* _YOUR OBJECTIVE_
Go through the entries below and print, exactly, the lines starting at the one with "forecast_df r = Some df /\" and ending at the one with "Import Py Government.", keeping both ends and no others.

Entries taken from a collection:
···

(** The value of a stage: what its model returned, or the handler's dict. *)
Definition or_fallback {R : Type} (outcome : Exception + R) (fallback : Exception -> R) : R :=
  match outcome with
  | inr v => v
  | inl e => fallback e
  end.

(** The value of [wqi_result] once stage 3 is over. *)
Definition stage3 (rt : Runtime) (sub : Submission) : WqiResult :=
  or_fallback (score rt sub) wqi_fallback.

(** *** Reading a report: which stages fell back, and why

    The fallback dict of a stage is the one that carries ['error']. *)

Inductive Stage := Detect | Classify | Score | Forecast | PhysicsPredict | Simulate.

Definition stages : list Stage :=
  [Detect; Classify; Score; Forecast; PhysicsPredict; Simulate].

Definition reason (r : Report) (stage : Stage) : option string :=
  match stage with
  | Detect => yolo_error (yolo_result r)
  | Classify => raman_error (raman_result r)
  | Score => wqi_error (wqi_result r)
  | Forecast => forecast_error (forecast_result r)
  | PhysicsPredict => pinn_error (pinn_result r)
  | Simulate => twin_error (twin_result r)
  end.

Definition is_degraded (r : Report) (stage : Stage) : bool :=
  match reason r stage with
  | Some _ => true
  | None => false
  end.

Definition degraded_stages (r : Report) : list Stage :=
  List.filter (is_degraded r) stages.

(** The session key a stage stores its result under when its model ran. *)
Definition stored (r : Report) (stage : Stage) : string * SessionValue :=
  match stage with
  | Detect => ("yolo_result", SYolo (yolo_result r))
  | Classify => ("raman_result", SRaman (raman_result r))
  | Score => ("wqi_result", SWqi (wqi_result r))
  | Forecast => ("forecast_result", SForecast (forecast_result r))
  | PhysicsPredict => ("pinn_result", SPinn (pinn_result r))
  | Simulate => ("twin_result", STwin (twin_result r))
  end.

(** The status line a stage opens with. *)
Definition status_line (stage : Stage) : string :=
  match stage with
  | Detect => "**Step 1/6:** Running YOLOv8 detection..."
  | Classify => "**Step 2/6:** Raman spectroscopy analysis..."
  | Score => "**Step 3/6:** Calculating Water Quality Index..."
  | Forecast => "**Step 4/6:** Generating 60-day WQI forecast..."
  | PhysicsPredict => "**Step 5/6:** PINN dissolved oxygen prediction (72h)..."
  | Simulate => "**Step 6/6:** Running digital twin simulation (30 days)..."
  end.

(** The Streamlit calls made between two states, and whether they include
    a given call, or the status line of a stage. *)
Definition extends (s s' : State) : Prop :=
  exists new, ui s' = (new ++ ui s)%list.

Definition shows (event : Ui) (s s' : State) : Prop :=
  exists new, ui s' = (new ++ ui s)%list /\ In event new.

Definition announces (stage : Stage) (s s' : State) : Prop :=
  shows (StatusMarkdown (status_line stage)) s s'.

(** The Streamlit calls made since [s], latest first. *)
Definition shown_since (s s' : State) : list Ui :=
  firstn (length (ui s') - length (ui s)) (ui s').

Definition complete : Ui := StatusMarkdown "**✅ Analysis complete!**".

(** Whether the model of a stage raises: at import, or whatever it is
    called with. *)
Definition raises {F : Type} (entry : Exception + F) (always : F -> Prop) : Prop :=
  match entry with
  | inl _ => True
  | inr f => always f
  end.

Definition all_models_fail (m : Models) : Prop :=
  raises (predict_image_with_viz m) (fun f => forall i c l, exists e, f i c l = inl e) /\
  raises (predict_polymer m) (fun f => forall x, exists e, f x = inl e) /\
  raises (predict_wqi m) (fun f => forall x, exists e, f x = inl e) /\
  raises (forecast_wqi m) (fun f => forall x, exists e, f x = inl e) /\
  raises (predict_dissolved_oxygen m) (fun f => forall x h, exists e, f x h = inl e) /\
  raises (run_digital_twin_simulation m) (fun f => forall x h, exists e, f x h = inl e).

(** Strictly increasing timestamps. *)
Fixpoint increasing (ts : list Z) : bool :=
  match ts with
  | a :: (b :: _) as rest => (a <? b)%Z && increasing rest
  | _ => true
  end.


(** What the spec asks of a forecast result: an "ordered sequence of
    (date, predicted score) pairs, strictly increasing in date, length
    fixed by horizon". *)
Definition is_ForecastResult (horizon : nat) (r : ForecastResult) : Prop :=
  exists df,
    forecast_df r = Some df /\
    length (Date df) = horizon /\
    length (Predicted_WQI df) = horizon /\
    increasing (Date df) = true.


(** Modelled from the spec: lines 163-164 as the spec words them, "the
    stage-3 score perturbed by bounded random walk across the horizon": the
    scaled draws accumulate from one day to the next. *)
Definition random_walk_forecast (score : float) (noise : list float) : list float :=
  map (fun c => (score + c)%float) (np_cumsum (map (fun d => (d * 5)%float) noise)).

End Government.

(** ** Sample inputs *)

Module Scenarios.
Import Py Government.

(** The widgets at their defaults (lines 70-85) and a three-byte upload. *)
Definition image : list Byte.byte := [Byte.xff; Byte.xd8; Byte.xff].

Definition sample : Submission :=
  mkSubmission (Some image) 25.0 7.0 25.0 7.5 450.0 10.0 35.0 300.0 8.5 2.1 85.0 150.

Definition missing (module : string) : Exception :=
  mkException "ModuleNotFoundError" ("No module named '" ++ module ++ "'").

(** No model package is installed: every import raises. *)
Definition no_models : Models :=
  mkModels (inl (missing "models")) (inl (missing "models")) (inl (missing "models"))
    (inl (missing "models")) (inl (missing "models")) (inl (missing "models")).

(** Every module imports, every model raises when called. *)
Definition broken_models : Models :=
  mkModels
    (inr (fun _ _ _ => inl (mkException "FileNotFoundError" "models/yolo/best.pt")))
    (inr (fun _ => inl (mkException "ValueError" "spectrum has the wrong shape")))
    (inr (fun _ => inl (mkException "RuntimeError" "model is not fitted")))
    (inr (fun _ => inl (mkException "RuntimeError" "too few observations")))
    (inr (fun _ _ => inl (mkException "RuntimeError" "no checkpoint")))
    (inr (fun _ _ => inl (mkException "KeyError" "'decay_rate'"))).

(** Bhaskara's rational approximation of the sine on [0, 2 pi]. *)
Definition pi : float := 3.141592653589793.

Definition sine (x : float) : float :=
  let arch t := (16 * t * (pi - t) / (5 * pi * pi - 4 * t * (pi - t)))%float in
  if PrimFloat.leb x pi then arch x else (- arch (x - pi))%float.

Definition mean (xs : list float) : float :=
  (fold_left PrimFloat.add xs 0 / of_nat (length xs))%float.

···

* _SOLUTION BELOW_
    forecast_df r = Some df /\
    length (Date df) = horizon /\
    length (Predicted_WQI df) = horizon /\
    increasing (Date df) = true.


(** Modelled from the spec: lines 163-164 as the spec words them, "the
    stage-3 score perturbed by bounded random walk across the horizon": the
    scaled draws accumulate from one day to the next. *)
Definition random_walk_forecast (score : float) (noise : list float) : list float :=
  map (fun c => (score + c)%float) (np_cumsum (map (fun d => (d * 5)%float) noise)).

End Government.

(** ** Sample inputs *)

Module Scenarios.
Import Py Government.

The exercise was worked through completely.